The Prior Transform

The nestle.sample function takes two user-defined functions as inputs. The first function should give the natural logarithm of the likelihood function of interest. The second function is a “prior transform.” What’s up with that?

The prior transform function is used to specify the Bayesian prior for the problem, in a round-about way. It is a transformation from a space where variables are independently and uniformly distributed between 0 and 1 to the parameter space of interest. For independent parameters, this would be the product of the inverse cumulative distribution function (also known as the percent point function or quantile function) for each parameter.

Uniform priors

This is easier to illustrate with a concrete example. Suppose we wanted a uniform prior in the range [-5, 5.) in all variables:

\[\begin{split}p(x) \propto \left\{ \begin{array}{ll} 1 \quad -5 \le x < 5\\ 0 \quad {\rm otherwise} \end{array} \right.\end{split}\]

The prior transform would be:

def prior_transform(x):
    return 10. * x - 5.

because if x is an array of numbers between 0 and 1, the result will be an array of numbers between -5 and 5.

For a slightly more complex example, suppose we have problem with two variables where the prior on the first variable is a uniform distribution between -1 and 1 and the prior on the second variable is a uniform distribution between -10 and 10. The prior transform would be:

def prior_transform(x):
    return np.array([2. * x[0] - 1., 20. * x[1] - 10.])

or equivalently:

def prior_transform(x):
    return np.array([2., 20.]) * x + np.array([-1., 10.])

Incidentally, the simplest possible prior to define would be a uniform distribution between 0 and 1 in all parameters, for which the transform would be lambda x: x.

Non-uniform priors

Suppose we wish to specify a normal distribution for our prior, in two dimensions. We can use the inverse cumulative distribution function for the normal distribution, scipy.special.ndtri:

from scipy.special import ndtri

prior_transform = ndtri

This specifies a normal distribution with mean 0 and standard deviation 1 in all dimensions. To specify a different mean and standard deviation, simply transform the output:

def prior_transform(x):
    return mu + sigma * ndtri(x)

where mu is an array giving the mean in each dimension and sigma is an array giving the standard deviation in each dimension.

The distributions in scipy.stats (particularly the ppf method) might be particuarly useful in constructing more complex priors.

Why?

Why not combine the prior and likelihood in a single function (giving the posterior) as in, e.g., emcee?

Unlike traditional MCMC, nested sampling starts by randomly sampling from the entire parameter space. This is not possible without specifying some sort of contraints on the parameters. Thus the user would still have to specify bounds on all the parameters. You could use nestle.sample this way: pass a “loglikelihood” function that in fact returns the log of the posterior, and then specify a prior transform that is uniform in some parameter range (as illustrated in the first example). This will give valid samples. However, the evidence will be affected by the range of the prior. A wider uniform prior decreases the weight of the high-likelihood regions in the evidence integral, leading to a lower evidence.

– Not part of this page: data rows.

Lemma new_old_apart j k k' p q : filled i set m -> (j < i)%nat ->
  ps !! k' = Some q -> req_at set j k = Some p -> apart rq_size p q.
Proof.
  intros F Hj Hq Hp. destruct (req_at_live j k p F Hj Hp) as (c & Hc' & Hi2 & Hi3).
  destruct (cv_inside _ _ _ _ _ _ Hc q) as (b & Hb & Hi4 & Hi5); [by eapply list_elem_of_lookup_2|].
  destruct (cv_fresh _ _ _ _ _ _ Hc b c Hb) as [?|?]; [by rewrite Hp1|unfold apart; lia..].
Qed.

Lemma filled_snoc : filled i set m -> filled (S i) set' m'.
Proof.
  intros F. split.
  - intros j Hj. destruct (decide (j = i)) as [->|]; [|rewrite tags_at_old by lia; apply F; lia].
    exists t. split_and!; [apply tags_at_new|exact Hnr|exact (carved_length _ _ _ _ _ _ Hc)].
  - intros j k Hj Hk. destruct (decide (j = i)) as [->|].
    + rewrite req_at_new. destruct (lookup_lt_is_Some_2 ps k) as [p Hp]; [simpl in Hk; lia|].
      destruct (cv_inside _ _ _ _ _ _ Hc p) as (b & Hb & Hin); [by eapply list_elem_of_lookup_2|].
      exists p, b. split_and!; [done| |apply Hin..].
      rewrite (cv_pages _ _ _ _ _ _ Hc). apply elem_of_app. left. by apply elem_of_rev.
    + rewrite req_at_old by lia. destruct (fl_req _ _ _ F j k) as (p & b & E & Hb & Hin); [lia|done|].
      exists p, b. split_and!; [done|by apply pages_grow|apply Hin..].
  - intros j k j' k' p q Hj Hj' Hne. change (rq_size_of set') with rq_size.
    destruct (decide (j = i)) as [->|], (decide (j' = i)) as [->|];
      rewrite ?req_at_new, ?req_at_old by lia; intros Hp Hq.
    + eapply (cv_apart _ _ _ _ _ _ Hc k k'); [congruence|done..].
    + destruct (new_old_apart j' k' k q p F) as [?|?]; [lia|done..|right; lia|left; lia].
    + apply (new_old_apart j k k' p q F); [lia|done..].
    + eapply (fl_apart _ _ _ F j k j' k'); [lia|lia|done..].
Qed.
End step.

Lemma owned_nil n set m : owned n n set m m.
Proof.
  split; try done; try (intros; lia).
  - exists []. split; [done|]. intros b Hb. by apply elem_of_nil in Hb.
  - exists []. split; [done|]. intros b Hb. by apply elem_of_nil in Hb.
Qed.

Lemma filled_nil set m : filled 0 set m.
Proof. split; intros; lia. Qed.

Lemma unwind_maps_frame i set m :
  (forall j, (j < i)%nat -> exists t, ts_tags set !! j = Some (Some t)) ->
  exists m', unwind_maps i set m = Some m' /\ m_pages m' = m_pages m /\ m_inited m' = m_inited m /\
    m_tags m' = m_tags m - Z.of_nat i /\ m_arrays m' = m_arrays m - 2 * Z.of_nat i.
Proof.
  revert m. induction i as [|i IH]; intros m H; cbn [unwind_maps].
  - exists m. split_and!; try done; lia.
  - destruct (H i ltac:(lia)) as [t Ht]. rewrite aget_of_nat, Ht. cbn [mbind option_bind].
    destruct (IH (blk_mq_free_rq_map t m)) as (m' & E & A & B & C & D); [intros j Hj; apply H; lia|].
    exists m'. simpl in *. split_and!; try done; lia.
Qed.
(* ===== verification/BlkMqHctx.v ===== *)
(** * Hardware queues: allocation, exchange and release

    The part of block/blk-mq.c that creates the hardware queues of a request queue
    and replaces them when their number changes: [blk_mq_alloc_hctx],
    [blk_mq_init_hctx], [blk_mq_exit_hctx], [blk_mq_realloc_hw_ctxs], the set-up of
    a queue in [blk_mq_init_allocated_queue], its release, and
    [__blk_mq_update_nr_hw_queues] with its fallback.  Every allocation is an object
    that has to be in use when it is freed; [None] is undefined behaviour. *)
From S2P Require Import Prelude MqTypes BlkSwitch BlkMqAlloc BlkMqRun BlkMqTagSet BlkMqMap.

(** ** Objects *)

(** What a hardware queue consists of besides its fields: its structure, mask,
    array of software queues, bitmap and flush queue, and whether it is registered
    for CPU hotplug and with the driver and its flush request is initialised. *)
Record hctx_parts := mk_parts {
  hp_self : nat;
  hp_cpumask : nat;
  hp_ctxs : nat;
  hp_ctx_map : nat;
  hp_fq : nat;
  hp_cpuhp : bool;
  hp_driver : bool;
  hp_flush : bool;
}.
#[export] Instance hctx_parts_eta : Settable hctx_parts := {| eta_expand := fun r =>
  mk_parts (hp_self r) (hp_cpumask r) (hp_ctxs r) (hp_ctx_map r) (hp_fq r) (hp_cpuhp r) (hp_driver r) (hp_flush r) |}.

Abbreviation hctx_obj := (hctx_parts * blk_mq_hw_ctx)%type (only parsing).

(** The objects in use, the number of allocations so far, and the memory of tags
    and requests. *)
Record heap := mk_heap {
  hp_live : list nat;
  hp_next : nat;
  hp_mem : mem;
}.
#[export] Instance heap_eta : Settable heap := {| eta_expand := fun r =>
  mk_heap (hp_live r) (hp_next r) (hp_mem r) |}.

(** A request queue with the objects behind it.  The entries of [queue_hw_ctx] of
    [mq_rq] are the first [nr_hw_queues] hardware queues, [mq_parts] their objects;
    the other entries of the array are NULL. *)
Record mq_queue := mk_mqq {
  mq_rq : request_queue;
  mq_parts : list hctx_parts;
  mq_slots : Z;  (* nr_queues, the size of the array queue_hw_ctx *)
  mq_array : option nat;  (* the array *)
  mq_ctxs : option (nat * nat);  (* struct blk_mq_ctxs and its per-CPU memory *)
  mq_poll_cb : option nat;
  mq_unused : list hctx_obj;  (* unused_hctx_list *)
  mq_ops : bool;  (* mq_ops is set *)
  mq_rq_timeout : Z;
}.
#[export] Instance mq_queue_eta : Settable mq_queue := {| eta_expand := fun r =>
  mk_mqq (mq_rq r) (mq_parts r) (mq_slots r) (mq_array r) (mq_ctxs r) (mq_poll_cb r) (mq_unused r)
    (mq_ops r) (mq_rq_timeout r) |}.

(** Code outside the repository: the allocator, by the number of calls before; the
    methods of the driver; the address of the flush request of a flush queue; the
    node of a hardware queue (blk-mq-cpumap.c); [blk_mq_tag_idle] (blk-mq-tag.h), and
    whether it uses the tags; the release handlers of blk-mq-sysfs.c; the switch and
    the first choice of the scheduler (elevator.c); and the wait of a frozen queue. *)
Class HctxEnv := {
  hctx_alloc_ok : nat -> bool;
  drv_init_hctx : option (heap -> Z -> blk_mq_hw_ctx -> Z * blk_mq_hw_ctx);
  flush_rq : nat -> Z;
  hw_queue_to_node : list Z -> Z -> Z;
  tag_idle_hctx : blk_mq_hw_ctx -> blk_mq_hw_ctx;
  tag_idle_uses_tags : blk_mq_hw_ctx -> bool;
  hctx_release : hctx_parts -> heap -> option heap;
  mq_sysfs_deinit : nat * nat -> heap -> option heap;
  elevator_switch : option elv_ops -> request_queue -> request_queue;
  elevator_init_mq : request_queue -> request_queue;
  freeze_wait : request_queue -> request_queue;
  HZ : Z;
}.

Section hctx.
Context {mm : MqMem} {me : MapEnv} {sch : MqSched} {he : HctxEnv}.
Context (e : run_env) (possible : list Z).

Definition h_alloc (s : heap) : option nat * heap :=
  let n := hp_next s in
  if hctx_alloc_ok n then (Some n, s <| hp_live ::= cons n |> <| hp_next ::= S |>)
  else (None, s <| hp_next ::= S |>).

Definition h_free (n : nat) (s : heap) : option heap :=
  if bool_decide (n ∈ hp_live s) then Some (s <| hp_live ::= filter (fun m => m <> n) |>) else None.

(** ** One hardware queue *)

(** [node] is that of the set when none is asked for. *)
Definition new_hctx (set : blk_mq_tag_set) (node : Z) : blk_mq_hw_ctx :=
  hctx0 <| numa_node := if node =? NUMA_NO_NODE then set_numa_node set else node |>
    <| h_flags := Z.ldiff (set_flags set) BLK_MQ_F_TAG_SHARED |>
    <| ctx_map := replicate (Z.to_nat (nr_cpu_ids e)) false |>.

Definition blk_mq_alloc_hctx (set : blk_mq_tag_set) (node : Z) (s : heap) : option (option hctx_obj * heap) :=
  match h_alloc s with
  | (None, s) => Some (None, s)
  | (Some self, s) =>
    let free_hctx s := s ← h_free self s; Some (None, s) in
    match h_alloc s with
    | (None, s) => free_hctx s
    | (Some mask, s) =>
      let free_cpumask s := s ← h_free mask s; free_hctx s in
      match h_alloc s with
      | (None, s) => free_cpumask s
      | (Some cs, s) =>
        let free_ctxs s := s ← h_free cs s; free_cpumask s in
        match h_alloc s with
        | (None, s) => free_ctxs s
        | (Some bitmap, s) =>
          match h_alloc s with
          | (None, s) => s ← h_free bitmap s; free_ctxs s
          | (Some fq, s) => Some (Some (mk_parts self mask cs bitmap fq false false false, new_hctx set node), s)
          end
        end
      end
    end
  end.

(** [blk_mq_init_request] of the flush request. *)
Definition init_flush_rq (p : hctx_parts) (s : heap) : Z * heap :=
  match init_request with
  | Some f => (f (hp_mem s) (flush_rq (hp_fq p)), s <| hp_mem ::= fun m => m <| m_calls ::= S |> |>)
  | None => (0, s)
  end.

(** The result is 0 or -1. *)
Definition blk_mq_init_hctx (set : blk_mq_tag_set) (idx : Z) (ob : hctx_obj) (s : heap)
  : option (Z * hctx_obj * heap) :=
  let '(p, h) := ob in
  let p := p <| hp_cpuhp := true |> in
  o ← aget (ts_tags set) idx;
  let h := h <| queue_num := idx |> <| tags := (_ ← o; Some idx) |> <| blk_switch := false |> in
  let '(ret, h) := match drv_init_hctx with Some f => f s idx h | None => (0, h) end in
  if c_true ret then Some (-1, (p <| hp_cpuhp := false |>, h), s)
  else
    let p := p <| hp_driver := true |> in
    let '(ret, s) := init_flush_rq p s in
    if c_true ret then Some (-1, (p <| hp_driver := false |> <| hp_cpuhp := false |>, h), s)
    else Some (0, (p <| hp_flush := true |>, h), s).

(** The queue is left on the list of unused ones. *)
Definition blk_mq_exit_hctx (set : blk_mq_tag_set) (idx : Z) (ob : hctx_obj) (unused : list hctx_obj) (s : heap)
  : option (list hctx_obj * heap) :=
  let '(p, h) := ob in
  h ← (if blk_mq_hw_queue_mapped h then
         if tag_idle_uses_tags h
         then i ← tags h; o ← aget (ts_tags set) i; _ ← o; Some (tag_idle_hctx h)
         else Some (tag_idle_hctx h)
       else Some h);
  let p := if has_exit_request then p <| hp_flush := false |> else p in
  Some ((p <| hp_driver := false |> <| hp_cpuhp := false |>, h) :: unused, s).

(** The first unused queue of the node and the others. *)
Fixpoint take_unused (node : Z) (l : list hctx_obj) : option (hctx_obj * list hctx_obj) :=
  match l with
  | [] => None
  | ob :: l =>
    if numa_node ob.2 =? node then Some (ob, l)
    else '(x, l) ← take_unused node l; Some (x, ob :: l)
  end.

Definition blk_mq_alloc_and_init_hctx (set : blk_mq_tag_set) (idx node : Z) (unused : list hctx_obj) (s : heap)
  : option (option hctx_obj * list hctx_obj * heap) :=
  '(o, unused, s) ←
    match take_unused node unused with
    | Some (ob, unused) => Some (Some ob, unused, s)
    | None => '(o, s) ← blk_mq_alloc_hctx set node s; Some (o, unused, s)
    end;
  match o with
  | None => Some (None, unused, s)
  | Some ob =>
    '(ret, ob, s) ← blk_mq_init_hctx set idx ob s;
    if c_true ret then s ← hctx_release ob.1 s; Some (None, unused, s)
    else Some (Some ob, unused, s)
  end.

(** ** The hardware queues of a request queue *)

(** The array while it is changed, and the unused queues. *)
Abbreviation slots := (list (option hctx_obj)) (only parsing).

(** The first loop of [blk_mq_realloc_hw_ctxs] from [i] on, with [n] turns left: the
    index at which it stops. *)
Fixpoint realloc_loop (n : nat) (set : blk_mq_tag_set) (i : Z) (a : slots) (unused : list hctx_obj) (s : heap)
  : option (Z * slots * list hctx_obj * heap) :=
  match n with
  | O => Some (i, a, unused, s)
  | S n =>
    mp ← aget (set_map set) HCTX_TYPE_DEFAULT;
    let node := hw_queue_to_node (mq_map mp) i in
    old ← aget a i;
    if match old with Some ob => numa_node ob.2 =? node | None => false end
    then realloc_loop n set (i + 1) a unused s
    else
      '(o, unused, s) ← blk_mq_alloc_and_init_hctx set i node unused s;
      match o, old with
      | Some ob, Some old =>
        '(unused, s) ← blk_mq_exit_hctx set i old unused s;
        a ← aset a i (Some ob); realloc_loop n set (i + 1) a unused s
      | Some ob, None => a ← aset a i (Some ob); realloc_loop n set (i + 1) a unused s
      | None, Some _ => realloc_loop n set (i + 1) a unused s
      | None, None => Some (i, a, unused, s)
      end
  end.

(** The body of the last loop: queue [j] goes. *)
Definition drop_hctx '((set, a, unused, s) : blk_mq_tag_set * slots * list hctx_obj * heap) (j : Z)
  : option (blk_mq_tag_set * slots * list hctx_obj * heap) :=
  o ← aget a j;
  match o with
  | None => Some (set, a, unused, s)
  | Some ob =>
    '(set, s) ← (if bool_decide (is_Some (tags ob.2))
                 then '(set, m) ← blk_mq_free_map_and_requests set j (hp_mem s); Some (set, s <| hp_mem := m |>)
                 else Some (set, s));
    '(unused, s) ← blk_mq_exit_hctx set j ob unused s;
    a ← aset a j None; Some (set, a, unused, s)
  end.

Definition load_slots (q : mq_queue) : slots :=
  (Some <$> zip (mq_parts q) (queue_hw_ctx (mq_rq q)))
    ++ replicate (Z.to_nat (mq_slots q - Z.of_nat (length (mq_parts q)))) None.

(** The first [nr] entries have to be there. *)
Definition store_slots (nr : Z) (a : slots) (unused : list hctx_obj) (q : mq_queue) : option mq_queue :=
  l ← mapM id (take (Z.to_nat nr) a);
  Some (q <| mq_rq ::= fun r => r <| queue_hw_ctx := l.*2 |> |> <| mq_parts := l.*1 |> <| mq_unused := unused |>).

Definition blk_mq_realloc_hw_ctxs (set : blk_mq_tag_set) (q : mq_queue) (s : heap)
  : option (blk_mq_tag_set * mq_queue * heap) :=
  let nr := nr_hw_queues (mq_rq q) in
  '(i, a, unused, s) ← realloc_loop (Z.to_nat (set_nr_hw_queues set)) set 0 (load_slots q) (mq_unused q) s;
  let '(j, last, nr') := if i =? set_nr_hw_queues set then (i, nr, i) else (nr, i, nr) in
  '(set, a, unused, s) ← foldM drop_hctx (set, a, unused, s) (seqZ j (last - j));
  q ← store_slots nr' a unused q;
  Some (set, q, s).

(** ** Set-up and release of a queue *)

Definition blk_mq_alloc_ctxs (q : mq_queue) (s : heap) : option (Z * mq_queue * heap) :=
  match h_alloc s with
  | (None, s) => Some (- ENOMEM, q, s)
  | (Some cs, s) =>
    match h_alloc s with
    | (None, s) => s ← h_free cs s; Some (- ENOMEM, q, s)
    | (Some pc, s) =>
      Some (0, q <| mq_ctxs := Some (cs, pc) |>
                 <| mq_rq ::= fun r => r <| queue_ctx := replicate (Z.to_nat (nr_cpu_ids e)) ctx0 |> |>, s)
    end
  end.

(** The array, the hardware queues and what follows; [tag_list] are the queues that
    use the set, [n] is the identity of the new one. *)
Definition blk_mq_release_hctxs (l : list hctx_obj) (s : heap) : option heap :=
  foldM (fun s ob => hctx_release ob.1 s) s l.

Definition blk_mq_release (q : mq_queue) (s : heap) : option (mq_queue * heap) :=
  s ← blk_mq_release_hctxs (mq_unused q) s;
  s ← match mq_array q with Some a => h_free a s | None => Some s end;
  s ← match mq_ctxs q with Some c => mq_sysfs_deinit c s | None => Some s end;
  Some (q <| mq_unused := [] |> <| mq_array := None |> <| mq_ctxs := None |>, s).

Definition QUEUE_FLAG_MQ_DEFAULT : Z :=
  Z.lor (Z.shiftl 1 QUEUE_FLAG_IO_STAT) (Z.shiftl 1 QUEUE_FLAG_SAME_COMP).
Definition BLK_MQ_POLL_CLASSIC : Z := -1.

(** The labels of [blk_mq_init_allocated_queue], from the last one on. *)
Definition err_exit (q : mq_queue) (s : heap) : option (Z * mq_queue * heap) :=
  Some (- ENOMEM, q <| mq_ops := false |>, s).
Definition err_poll (q : mq_queue) (s : heap) : option (Z * mq_queue * heap) :=
  s ← match mq_poll_cb q with Some p => h_free p s | None => Some s end;
  err_exit (q <| mq_poll_cb := None |>) s.
Definition err_sys_init (q : mq_queue) (s : heap) : option (Z * mq_queue * heap) :=
  s ← match mq_ctxs q with Some c => mq_sysfs_deinit c s | None => Some s end; err_poll q s.
Definition err_hctxs (q : mq_queue) (s : heap) : option (Z * mq_queue * heap) :=
  s ← match mq_array q with Some a => h_free a s | None => Some s end; err_sys_init q s.

(** The fields of the queue once it has hardware queues. *)
Definition init_fields (timeout : Z) (set : blk_mq_tag_set) (q : mq_queue) : option mq_queue :=
  mp ← aget (set_map set) HCTX_TYPE_POLL;
  let poll := (HCTX_TYPE_POLL <? nr_maps set) && c_true (nr_queues mp) in
  Some (q <| mq_rq_timeout := if c_true timeout then timeout else u32 (30 * HZ) |>
          <| mq_rq ::= fun r => r <| queue_flags ::= fun f =>
               let f := Z.lor f QUEUE_FLAG_MQ_DEFAULT in if poll then Z.setbit f QUEUE_FLAG_POLL else f |>
               <| requeue_list := [] |> <| requeue_work := None |> <| nr_requests := queue_depth set |> |>).

(** The queues of a tag set, each with its identity. *)
Definition with_rqs (l : list (Z * mq_queue)) (rqs : list (Z * request_queue)) : list (Z * mq_queue) :=
  zip_with (fun x y => (x.1, x.2 <| mq_rq := y.2 |>)) l rqs.

Definition rqs_of (l : list (Z * mq_queue)) : list (Z * request_queue) :=
  (fun x => (x.1, mq_rq x.2)) <$> l.

(** [blk_mq_map_swqueue] of one queue. *)
Definition map_swqueue (set : blk_mq_tag_set) (q : mq_queue) (s : heap) : option (blk_mq_tag_set * mq_queue * heap) :=
  '(set, m, r) ← blk_mq_map_swqueue e possible set (hp_mem s) (mq_rq q);
  Some (set, q <| mq_rq := r |>, s <| hp_mem := m |>).

(** The new queue is the last one of the list of the set.  [timeout] is that of
    the set.  The result is 0 for the queue and an error number otherwise. *)
Definition blk_mq_init_allocated_queue (elevator_init : bool) (timeout n : Z) (set : blk_mq_tag_set) (l : list (Z * mq_queue)) (q : mq_queue)
    (s : heap) : option (Z * blk_mq_tag_set * list (Z * mq_queue) * mq_queue * heap) :=
  let fail set x := '(ret, q, s) ← (x : option (Z * mq_queue * heap)); Some (ret, set, l, q, s) in
  let q := q <| mq_ops := true |> in
  let '(cb, s) := h_alloc s in
  let q := q <| mq_poll_cb := cb |> in
  if bool_decide (cb = None) then fail set (err_exit q s)
  else
    '(ret, q, s) ← blk_mq_alloc_ctxs q s;
    if c_true ret then fail set (err_poll q s)
    else
      let q := q <| mq_slots := nr_hw_queues_of (nr_cpu_ids e) set |> in
      let '(arr, s) := h_alloc s in
      let q := q <| mq_array := arr |> <| mq_unused := [] |> in
      if bool_decide (arr = None) then fail set (err_sys_init q s)
      else
        '(set, q, s) ← blk_mq_realloc_hw_ctxs set q s;
        if nr_hw_queues (mq_rq q) =? 0 then fail set (err_hctxs q s)
        else
          q ← init_fields timeout set q;
          r ← blk_mq_init_cpu_queues possible set (set_nr_hw_queues set) (mq_rq q);
          '(set, rqs) ← blk_mq_add_queue_tag_set e set (rqs_of l) n r;
          x ← last rqs;
          let l := with_rqs l rqs in
          '(set, q, s) ← map_swqueue set (q <| mq_rq := x.2 |>) s;
          let q := if elevator_init then q <| mq_rq ::= elevator_init_mq |> else q in
          Some (0, set, l ++ [(n, q)], q, s).
End hctx.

There are a couple advantages to specifying the prior as a transform rather than simply as bounds. First, it naturally allows priors that extend to infinity but have finite integrals, such as the normal distribution illustrated above. Second, assuming the prior transform is computationally cheap, this lets us cheaply draw samples according to the prior. We will (proportionally) avoid evaluating the likelihood in regions we know to have small prior values. (This preferential sampling is accounted for in the results.)